Rollesbroich. Der zweite Bauabschnitt der Sanierung der Dürener Straße in Rollesbroich läuft bis Ende des Jahres - und führt entlang der innerörtlichen Umleitung zu Unmut.

Bereits im Vorfeld der Baumaßnahme hatten Anwohner der Steinrötschstraße ihre Bedenken geäußert. Nun berichten sie von vielen Autofahrern, die keineswegs Anlieger sind und doch durch den Ort den kürzesten Weg zwischen Simmerath und Vossenack wählen.
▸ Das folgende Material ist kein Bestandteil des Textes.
(* ===== verification/DnsFreshness.v ===== *)
(** * Answers of the DNS client are fresh and belong to the question

    Over every interleaving of exchanges: what the cache holds are answers that the
    transport of the key gave to the question of the key, and an answer served from
    the cache has not outlived its time to live, or the optimistic timeout. *)

From S2P Require Import Prelude GoStd Netip External DnsMsg RuleItems DnsClient DnsExchange.
Local Open Scope Z_scope.

(** ** What the client relies on of the caches *)

(** [lru_view]: the entries with their time of expiry.  An LRU cache may drop entries
    at any time. *)
Class LRUCacheLaws (K V S : Type) (C : LRUCache K V S) := {
  lru_view : S -> K -> option (V * Z);
  lru_view_New : forall n k, lru_view (lru_New n) k = None;
  lru_view_Add : forall now k v s k' x, lru_view (lru_Add now k v s) k' = Some x ->
    (k' = k /\ x.1 = v) \/ lru_view s k' = Some x;
  lru_view_AddWithLifetime : forall now k v lifetime s k' x,
    lru_view (lru_AddWithLifetime now k v lifetime s) k' = Some x ->
    (k' = k /\ x.1 = v /\ x.2 <= now + lifetime) \/ lru_view s k' = Some x;
  lru_Get_view : forall now k s v s', lru_Get now k s = (Some v, s') -> exists e, lru_view s k = Some (v, e);
  lru_view_Get : forall now k s k' x, lru_view (lru_Get now k s).2 k' = Some x -> lru_view s k' = Some x;
  lru_GetWithLifetime_view : forall k s x s', lru_GetWithLifetimeNoExpire k s = (Some x, s') -> lru_view s k = Some x;
  lru_view_GetWithLifetime : forall k s k' x,
    lru_view (lru_GetWithLifetimeNoExpire k s).2 k' = Some x -> lru_view s k' = Some x;
  lru_view_Remove : forall k s k' x, lru_view (lru_Remove k s) k' = Some x -> lru_view s k' = Some x;
  lru_view_Purge : forall s k, lru_view (lru_Purge s) k = None
}.

Class DNSCacheStoreLaws (S : Type) (C : DNSCacheStore S) := {
  store_Load_Save : forall name qName qType raw e d name' qName' qType' x,
    store_LoadDNSCache name' qName' qType' (store_SaveDNSCacheAsync name qName qType raw e d) = Some x ->
    (name' = name /\ qName' = qName /\ qType' = qType /\ x = (raw, e)) \/
    store_LoadDNSCache name' qName' qType' d = Some x;
  store_Load_Clear : forall name qName qType d x,
    store_LoadDNSCache name qName qType (store_ClearDNSCache d) = Some x ->
    store_LoadDNSCache name qName qType d = Some x
}.

Section Freshness.
Context {X : External} {L : DnsLib}.
Context {MC RD DC : Type} `{!LRUCache dnsCacheKey Msg MC} `{!RDRCStore RD} `{!DNSCacheStore DC}.
Context `{!LRUCacheLaws dnsCacheKey Msg MC _} `{!DNSCacheStoreLaws DC _}.
Abbreviation Client := (@DnsClient.Client MC RD DC).
Implicit Types (c : Client) (th : thread).

(** ** Statements *)

(** What decides how entries are served: whether they expire, the optimistic timeout,
    whether the persistent store is used. *)
Definition mode : Type := bool * Z * bool.
Definition mode_of c : mode := (cl_disableExpire c, cl_optimisticTimeout c, bool_decide (is_Some (cl_dnsCache c))).

(** The time to live and the message the client stores for an answer. *)
Definition stored (ev : event) : Z * Msg :=
  applyResponseOptions (ck_Question (ev_key ev)) (ev_response ev) (ev_options ev).
Definition expiry (ev : event) : Z := ev_time ev + second * (stored ev).1.
Definition cacheable (ev : event) : Prop := rcode_failed (ev_response ev) = false /\ (stored ev).1 <> 0.

(** The entry for [k] in the store is that of the answer [ev], and [m] the message in
    it.  In memory the keys are equal; the persistent store goes by the transport with
    the subnet, the name and the type, and holds the packed message. *)
Definition entry_of (md : mode) (k : dnsCacheKey) (ev : event) (m : Msg) : Prop :=
  if md.2 then
    persistentName k = persistentName (ev_key ev) /\
    q_Name (ck_Question k) = q_Name (ck_Question (ev_key ev)) /\
    q_Qtype (ck_Question k) = q_Qtype (ck_Question (ev_key ev)) /\
    exists raw, Msg_Pack (stored ev).2 = Ok raw /\ Msg_Unpack raw = Ok m
  else k = ev_key ev /\ m = (stored ev).2.
(* ===== verification/DnsRule.v ===== *)
(** * DNS rules and their actions

    The DNS half of option/rule_action.go, option/rule_dns.go, route/rule/rule_action.go,
    route/rule/rule_nested_action.go, and the constructors of route/rule/rule_dns.go:
    action options and actions, predefined responses, default and logical DNS rules
    with the checks made on them.  The conditions of a rule are those of RuleBuild.

    The JSON decoder gives the fields; the records of an action or a condition are not
    nil, [DNSRecordOptions.UnmarshalJSON] refuses an empty one. *)

From S2P Require Import Prelude GoStd Netip External DnsMsg RuleItems RuleMatch RuleOptions RuleBuild RuleAction.
Local Open Scope Z_scope.

(** ** Constants (constant/rule.go) *)

Definition RuleActionTypeEvaluate : string := "evaluate".
Definition RuleActionTypeRespond : string := "respond".
Definition RuleActionTypePredefined : string := "predefined".

(** ** Deprecation notes (experimental/deprecated/constants.go) *)

Record Note := MkNote {
  note_Description : string;
  note_DeprecatedVersion : string;
  note_ScheduledVersion : string;
  note_MigrationLink : string
}.

Definition MessageWithLink (n : Note) : string :=
  let message := note_Description n +:+ " is deprecated in sing-box " +:+ note_DeprecatedVersion n
                 +:+ " and will be removed in sing-box " +:+ note_ScheduledVersion n in
  if negb (bool_decide (note_MigrationLink n = "")) then
    message +:+ ", checkout documentation for migration: " +:+ note_MigrationLink n
  else message +:+ ".".

Definition OptionRuleSetIPCIDRAcceptEmpty : Note :=
  MkNote "Legacy `rule_set_ip_cidr_accept_empty` DNS rule item" "1.14.0" "1.16.0"
    "https://sing-box.sagernet.org/migration/#migrate-address-filter-fields-to-response-matching".
Definition OptionLegacyDNSAddressFilter : Note :=
  MkNote "Legacy Address Filter Fields in DNS rules" "1.14.0" "1.16.0"
    "https://sing-box.sagernet.org/migration/#migrate-address-filter-fields-to-response-matching".
Definition OptionLegacyDNSRuleStrategy : Note :=
  MkNote "Legacy `strategy` DNS rule action option" "1.14.0" "1.16.0"
    "https://sing-box.sagernet.org/migration/#migrate-dns-rule-action-strategy-to-rule-items".

(** ** Options of actions (option/rule_action.go) *)

(** [AbstractDNSRouteActionOptions]; [RewriteTTL] and [ClientSubnet] may be nil. *)
Record AbstractDNSRouteActionOptions := MkAbstractDNSRoute {
  ao_Timeout : Z;
  ao_Strategy : Z;
  ao_DisableCache : bool;
  ao_DisableOptimisticCache : bool;
  ao_RewriteTTL : option Z;
  ao_ClientSubnet : option Prefix
}.
Record DNSRouteActionOptions := MkDNSRoute {
  dro_Server : string;
  dro_Speculative : bool;
  dro_options :> AbstractDNSRouteActionOptions
}.
Record DNSEvaluateActionOptions := MkDNSEvaluate {
  de_Server : string;
  de_Tag : string;
  de_Speculative : bool;
  de_options :> AbstractDNSRouteActionOptions
}.

#[export] Instance AbstractDNSRoute_eq_dec : EqDecision AbstractDNSRouteActionOptions.
Proof. solve_decision. Defined.
#[export] Instance DNSRoute_eq_dec : EqDecision DNSRouteActionOptions.
Proof. solve_decision. Defined.
#[export] Instance DNSEvaluate_eq_dec : EqDecision DNSEvaluateActionOptions.
Proof. solve_decision. Defined.
#[export] Instance RejectActionOptions_eq_dec : EqDecision RejectActionOptions.
Proof. solve_decision. Defined.

Definition zero_AbstractDNSRoute : AbstractDNSRouteActionOptions := MkAbstractDNSRoute 0 0 false false None None.
Definition zero_DNSRoute : DNSRouteActionOptions := MkDNSRoute "" false zero_AbstractDNSRoute.
Definition zero_DNSEvaluate : DNSEvaluateActionOptions := MkDNSEvaluate "" "" false zero_AbstractDNSRoute.

(** [DNSRouteOptionsActionOptions.UnmarshalJSON], after the fields are decoded. *)
Definition DNSRouteOptionsActionOptions_Unmarshal (o : AbstractDNSRouteActionOptions)
    : outcome AbstractDNSRouteActionOptions :=
  if bool_decide (o = zero_AbstractDNSRoute) then Err (ENew "empty DNS route option action") else Ok o.

Definition Uniq (l : list string) : list string :=
  fold_left (fun acc x => if bool_decide (x ∈ acc) then acc else acc ++ [x]) l [].

Section DNSRules.
Context {X : External}.

Record DNSRouteActionPredefined := MkPredefinedOptions {
  po_Rcode : option Z;
  po_Answer : slice RR;
  po_Ns : slice RR;
  po_Extra : slice RR
}.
Selbst Schwerlastverkehr nutze die enge Seitenstraße.

»Wir fordern hiermit, dass die Nutzung der Nebenstraßen kontrolliert wird, hinsichtlich der Ortsansässigkeit der Verkehrsteilnehmer«, erklären stellvertretend Marion Kemper und Markus Cöln und werben dafür, den Umweg für die Bauzeit zur Sicherheit aller in Kauf zu nehmen. Auch Geschwindigkeitskontrollen müssten durchgeführt werden, um gerade Kinder und andere gefährdete Verkehrsteilnehmer zu schützen.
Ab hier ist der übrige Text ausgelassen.